La Gloire du chasseur Thiaroye : un cri pour la mémoire des tirailleurs sénégalais

La Gloire du chasseur Thiaroye, documentaire signé par la réalisatrice belgo-sénégalaise Diaka Ndiaye, s’impose comme une œuvre majeure pour éclairer une page sombre de l’histoire coloniale : le massacre des tirailleurs sénégalais à Thiaroye le 1er décembre 1944. Ce film de 90 minutes ambitionne d’apporter des réponses, de rétablir des vérités occultées et de faire la lumière sur un événement resté trop longtemps dans l’ombre.

Un plaidoyer pour la mémoire collective
L’historienne française Armelle Mabon, fervente défenseure de la justice mémorielle, a insisté sur l’importance de diffuser ce documentaire aussi bien en Afrique qu’en Europe. Elle souligne que l’œuvre est indispensable pour comprendre l’histoire des tirailleurs sénégalais, souvent reléguée au second plan.

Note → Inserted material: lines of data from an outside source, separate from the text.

(** ** Writing *)

(** The write of a request, outside the mutex; an exception is a failure. *)
Definition write_request (tick counter : N) (r : WriteRequest) (c : Cache) : bool * Cache :=
  let '(outcome, c) := io (write_file (space (config c)) (min_disk_free_bytes (config c)) tick counter r) NotWritten c in
  match outcome with
  | Written => (true, c)
  | NotWritten => (false, c)
  | LowSpace => (false, bump LowDiskSpaceSkips c)
  end.

Definition settle_pending (hash : BlockHash) (c : Cache) : Cache :=
  match pending c !! hash with
  | None => c
  | Some payload =>
      let bytes := size_of payload in
      set_pending (delete hash (pending c))
        (set_pending_write_bytes (if pending_write_bytes c <? bytes then 0 else pending_write_bytes c - bytes) c)
  end.

(** The block enters the index of the disk with the pins it had. *)
Definition index_written (r : WriteRequest) (path : list string) (file_bytes : Z) (c : Cache) : Cache :=
  let session_pins := default 0 (pins c !! wr_hash r) in
  let '(disk_pins, c) :=
    match disk c !! wr_hash r with
    | None => (session_pins, c)
    | Some previous => (Z.max session_pins (de_pins previous), set_disk_bytes (u64 (disk_bytes c - de_file_bytes previous)) c)
    end in
  let c := tick c in
  set_disk (<[wr_hash r :=
      {| de_path := path; de_parent := wr_parent r; de_token_count := wr_token_count r;
         de_payload_bytes := size_of (wr_payload r); de_file_bytes := file_bytes; de_last_used := clock c;
         de_pins := disk_pins |}]> (disk c))
    (set_disk_bytes (u64 (disk_bytes c + file_bytes)) c).

Definition finish_write (text_tick : N) (r : WriteRequest) (success : bool) (c : Cache) : Cache :=
  let c := settle_pending (wr_hash r) c in
  let path := path_for (space (config c)) (wr_hash r) in
  let c :=
    if success && (wr_epoch r =? cache_epoch c) then
      let c := io_ (write_text (space (config c)) (min_disk_free_bytes (config c)) text_tick r) c in
      let '(file_bytes, c) := io (fs_file_size path) None c in
      match file_bytes with
      | Some file_bytes => enforce (bump Writes (index_written r path file_bytes c))
      | None => bump FailedWrites c
      end
    else if negb success then bump FailedWrites c
    else io_ (sync_directory_best_effort (parent_path path)) (io_ (remove_text path) (io_ (fs_remove path) c)) in
  sync_metrics (prune_tail_cleanup_locked (forget_tail_if_unused_locked (wr_hash r) c)).

(** The writer's section, and that after a write. *)
Definition writer_turn (ram : option Z) (c : Cache) : option WriteRequest * Cache :=
  let c := if clearing c then c else trim_for_ram_pressure_locked ram c in
  if disk_budget_pending c then
    let c := set_disk_identity_pending false c in
    let '(again, c) := enforce_disk_budget_locked 0 1 c in
    (None, set_disk_budget_pending again c)
  else
    match writes c with
    | [] => (None, c)
    | request :: rest => (Some request, set_active_writes (active_writes c + 1) (set_writes rest c))
    end.

Definition write_ended (c : Cache) : Cache := set_active_writes (active_writes c - 1) c.

(** ** Loading *)

Inductive LoadSource := Hot | Pending | Disk.
#[export] Instance LoadSource_eq_dec : EqDecision LoadSource.
Proof. solve_decision. Defined.

Record LoadRequest := {
  lr_hash : BlockHash;
  lr_source : LoadSource;
  lr_payload : list Z;
  lr_path : list string;
}.

Record LoadJob := { lj_epoch : Z; lj_requests : list LoadRequest; lj_bytes : Z }.

Definition set_de_pins (v : Z) (e : DiskEntry) : DiskEntry :=
  {| de_path := de_path e; de_parent := de_parent e; de_token_count := de_token_count e;
     de_payload_bytes := de_payload_bytes e; de_file_bytes := de_file_bytes e; de_last_used := de_last_used e;
     de_pins := v |}.
Definition set_de_last_used (v : Z) (e : DiskEntry) : DiskEntry :=
  {| de_path := de_path e; de_parent := de_parent e; de_token_count := de_token_count e;
     de_payload_bytes := de_payload_bytes e; de_file_bytes := de_file_bytes e; de_last_used := v;
     de_pins := de_pins e |}.

(** The chain is planned up to the first block that is nowhere; a file is leased. *)
Fixpoint plan_loads (hashes : list BlockHash) (bytes : Z) (c : Cache) : list LoadRequest * Z * Cache :=
  match hashes with
  | [] => ([], bytes, c)
  | hash :: hashes =>
      let plan request size c :=
        let '(requests, bytes, c) := plan_loads hashes (u64 (bytes + size)) c in
        (request :: requests, bytes, c) in
      match hot c !! hash, pending c !! hash, disk c !! hash with
      | Some e, _, _ =>
          plan {| lr_hash := hash; lr_source := Hot; lr_payload := he_payload e; lr_path := [] |}
               (size_of (he_payload e)) c
      | None, Some payload, _ =>
          plan {| lr_hash := hash; lr_source := Pending; lr_payload := payload; lr_path := [] |} (size_of payload) c
      | None, None, Some e =>
          plan {| lr_hash := hash; lr_source := Disk; lr_payload := []; lr_path := de_path e |} (de_payload_bytes e)
               (set_disk (<[hash := set_de_pins (u64 (de_pins e + 1)) e]> (disk c)) c)
      | None, None, None => ([], bytes, c)
      end
  end.

Definition load_begin (hashes : list BlockHash) (c : Cache) : LoadJob * Cache :=
  let '(requests, bytes, c) := plan_loads hashes 0 c in
  ({| lj_epoch := cache_epoch c; lj_requests := requests; lj_bytes := bytes |}, c).

(** [read_cold], outside the mutex; requests that need no file read nothing. *)
Definition fs_read (p : list string) : M World (option (list Z)) :=
  call (fun w => (files w !! p, w)) (fun _ w => (Ok None, w)).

Dans ce film, la réalisatrice retrace le combat de Birame Senghor, ancien gendarme, qui depuis des décennies réclame réparation pour la mort de son père, Mbap Senghor, matricule 32/124, tué par des soldats français lors du massacre de Thiaroye. Selon Diaka Ndiaye, cet événement tragique découle d’une logique coloniale mise en place par la France dès le XIXᵉ siècle.

Une projection poignante à Dakar
Lundi dernier, La Gloire du chasseur Thiaroye a été projeté en avant-première au Musée des Civilisations Noires de Dakar, en prélude aux commémorations marquant les 80 ans du massacre. La salle comble comptait des intellectuels, des artistes et des militants pour la justice mémorielle.

Diaka Ndiaye, lors d’un échange avec les journalistes après la projection, a affirmé son désir de transmettre un message puissant à travers ce film. « Je voulais aller plus loin, offrir une perspective historique approfondie. Ceux qui ne connaissent rien ou peu de cette histoire doivent en ressortir éclairés », a-t-elle déclaré.

Dénoncer le « mensonge d’État » et exiger la vérité
L’un des axes principaux du documentaire est la mise en lumière du « mensonge d’État » orchestré par les autorités françaises de l’époque pour masquer les vérités du massacre. Diaka Ndiaye lance un appel pressant pour l’ouverture des archives historiques, exigeant que les autorités françaises « lâchent l’affaire » et permettent un accès transparent à ces documents.

Elle n’épargne pas non plus les dirigeants africains, reprochant à certains d’entre eux, notamment Léopold Sédar Senghor, de ne pas avoir pris de mesures pour faire éclater la vérité sur cet épisode sombre.

Un outil pour la jeunesse et l’éducation
Pour la réalisatrice, ce film ne se limite pas à une dénonciation : il se veut aussi pédagogique. Elle espère qu’il trouvera sa place dans les écoles pour transmettre cette histoire aux jeunes générations. « Ce n’était ni une mutinerie, ni une révolte », insiste-t-elle. Elle conteste les chiffres officiels, souvent réduits à 35 victimes, affirmant que le nombre réel avoisine les 300 à 400 morts.

Un appel panafricaniste et universel
Plusieurs voix se sont élevées pour saluer le documentaire, notamment celle de Gnaka Lagoke, universitaire américano-ivoirien. Il a appelé à la traduction du film en anglais, portugais et d’autres langues pour sensibiliser un public international. De son côté, Ange David Daimey, représentant de la Convention du panafricanisme, a plaidé pour une diffusion dans d’autres grandes villes africaines comme Abidjan et Bamako.

Pour eux, ce film n’est pas seulement une commémoration : il s’agit d’un acte de justice mémorielle et d’une étape cruciale dans la construction d’un sentiment d’unité panafricaine.

Un premier chapitre d’une trilogie mémorielle
La Gloire du chasseur Thiaroye constitue le premier volet d’une trilogie. À travers cette œuvre, Diaka Ndiaye pose les bases d’une exploration plus large des implications historiques et mémorielles liées aux tirailleurs sénégalais.

En restituant à Thiaroye la place qu’il mérite dans la mémoire collective, ce documentaire s’inscrit dans une démarche de vérité, de reconnaissance et de réconciliation. Une œuvre à voir, pour comprendre et ne jamais oublier.